Partendo dal presupposto che ho grande fiducia in Juric e in quello che può dare alla squadra, io rispetto la sua opinione e la tengo in grande considerazione. Ricordiamoci però che il calcio sta vivendo la più grande crisi degli ultimi 30 anni per i motivi che tutti conosciamo. Sono scesi i ricavi, mentre i costi sono rimasti invariati. Gli stadi deserti e le sponsorizzazioni calanti hanno colpito anche la nostra società, di certe questioni bisogna tenere conto in chiave di mercato. E’ giusto sapere cosa pensa l’allenatore, basta parlarsi con franchezza.
Qual è l’obiettivo di quest’anno in campionato?
Per me è un anno di transizione, l’ho detto anche a Juric. E’ ovvio che avrei voluto consegnargli prima la squadra al completo, ma è stato un mercato difficilissimo e certe operazioni si possono concludere solo verso la fine. La crisi c’è per tutte le squadre, anche quelle più ricche di noi.
Cosa pensa riguardo al passaggio di consegne tra Sky e DAZN?

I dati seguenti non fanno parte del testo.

Lemma strings_Split_app s t sep :
  strings_Split (s +:+ String sep t) sep
  = strings_Split s sep ++ strings_Split t sep.
Proof.
  induction s as [|c s IH].
  - rewrite append_empty. cbn. by rewrite decide_True.
  - rewrite append_String. cbn. case_decide; [by rewrite IH|].
    rewrite IH. pose proof (strings_Split_nonempty s sep).
    by destruct (strings_Split s sep).
Qed.

(** X18.  The name under which a record is written never holds a slash:
    whatever the URI path, the archive lies directly in [output/]. *)
Theorem baseName_no_slash (path : string) :
  "/"%char ∉ chars (baseName path).
Proof.
  unfold baseName. destruct (strings_Split_last path "/") as [x Hx].
  rewrite Hx. cbn. pose proof (strings_Split_no_sep path "/") as HF.
  rewrite Forall_forall in HF. apply HF. by eapply last_Some_elem_of.
Qed.

(** X19.  The name is what follows the last slash of the path: for a path
    [dir/file] with no slash in [file] it is [file]; a path that ends in a
    slash gives the empty name. *)
Theorem baseName_after_last_slash (dir file : string) :
  "/"%char ∉ chars file → baseName (dir +:+ "/" +:+ file) = file.
Proof.
  intros Hf. unfold baseName.
  change ("/" +:+ file) with (String "/" file).
  rewrite strings_Split_app, (strings_Split_whole file) by done.
  by rewrite last_snoc.
Qed.

Lemma baseName_after_last_slash_witness :
  ("/"%char ∉ chars "SMM1-0001")
  ∧ baseName ("/datastore/ds/1/data" +:+ "/" +:+ "SMM1-0001") = "SMM1-0001"
  ∧ ("/"%char ∉ chars "")
  ∧ baseName ("/datastore" +:+ "/" +:+ "") = "".
Proof.
  assert ("/"%char ∉ chars "SMM1-0001") as H1 by (by vm_compute; set_solver).
  assert ("/"%char ∉ chars "") as H2 by apply not_elem_of_nil.
  split_and!; [done| |done|].
  - apply (baseName_after_last_slash "/datastore/ds/1/data" "SMM1-0001" H1).
  - apply (baseName_after_last_slash "/datastore" "" H2).
Defined.

(** * Which archives extract_dir and main process *)

Lemma strings_HasSuffix_app base suffix :
  strings_HasSuffix (base +:+ suffix) suffix = true.
Proof.
  unfold strings_HasSuffix. rewrite chars_app.
  apply bool_decide_eq_true. by exists (chars base).
Qed.

Lemma strings_TrimSuffix_app base suffix :
  strings_TrimSuffix (base +:+ suffix) suffix = base.
Proof.
  unfold strings_TrimSuffix. rewrite strings_HasSuffix_app, chars_app.
  rewrite length_app, Nat.add_sub, take_app_length. apply string_of_chars.
Qed.

Lemma chars_inj s t : chars s = chars t → s = t.
Proof.
  intros H. rewrite <- (string_of_chars s), <- (string_of_chars t). by rewrite H.
Qed.

Lemma strings_TrimSuffix_inv s suffix :
  strings_HasSuffix s suffix = true →
  s = strings_TrimSuffix s suffix +:+ suffix.
Proof.
  intros H. unfold strings_TrimSuffix. rewrite H.
  apply bool_decide_eq_true in H as [k Hk]. apply chars_inj.
  rewrite chars_app. unfold chars at 2.
  rewrite String.list_ascii_of_string_of_list_ascii.
  rewrite Hk, length_app, Nat.add_sub. by rewrite take_app_length.
Qed.

(** A name that ends with [long] does not end with [short] when [short], no
    longer than [long], is not an ending of [long]. *)
Lemma strings_HasSuffix_other base long short :
  strings_HasSuffix long short = false →
  length (chars short) ≤ length (chars long) →
  strings_HasSuffix (base +:+ long) short = false.
Proof.
  unfold strings_HasSuffix. rewrite chars_app, !bool_decide_eq_false.
  intros Hn Hlen Hs. apply Hn.
  destruct (suffix_weak_total (chars short) (chars long) (chars base ++ chars long))
    as [H|H]; [done|by exists (chars base)|done|].
  apply suffix_length in H as Hl.
  assert (chars long = chars short) as ->; [|done].
  destruct H as [k Hk]. apply (f_equal length) in Hk as Hk'.
  rewrite length_app in Hk'. destruct k; [done|]. cbn in Hk'. lia.
Qed.

(** A name does not end with [short] when its last character is not the
    last character of [short]. *)
Lemma strings_HasSuffix_last base long short a b :
  last (chars long) = Some a → last (chars short) = Some b → a ≠ b →
  strings_HasSuffix (base +:+ long) short = false.
Proof.
  unfold strings_HasSuffix. rewrite chars_app, bool_decide_eq_false.
  intros Ha Hb Hab [k Hk]. apply (f_equal last) in Hk.
  rewrite !last_app, Ha, Hb in Hk. congruence.
Qed.

Lemma archiveFiles_app dir names1 names2 :
  archiveFiles dir (names1 ++ names2)
  = archiveFiles dir names1 ++ archiveFiles dir names2.
Proof.
  induction names1 as [|n names1 IH]; [done|]. cbn.
  destruct (strings_HasSuffix n ".warc.gz"); cbn; by rewrite IH.
Qed.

Sky ha svolto un lavoro eccellente negli ultimi anni, e volendo poteva benissimo alzare leggermente l’offerta per mantenere i diritti TV. La scelta di non farlo è legata evidentemente a motivi economici. Credo comunque che DAZN farà bene, come tutti sta attraversando la prima fase di messa a punto. Per quanto riguarda i diritti del nostro campionato, ci sarebbe bisogno di maggiori fondi, vi erano state delle trattative a riguardo che poi sono state bloccate, e questo è un peccato.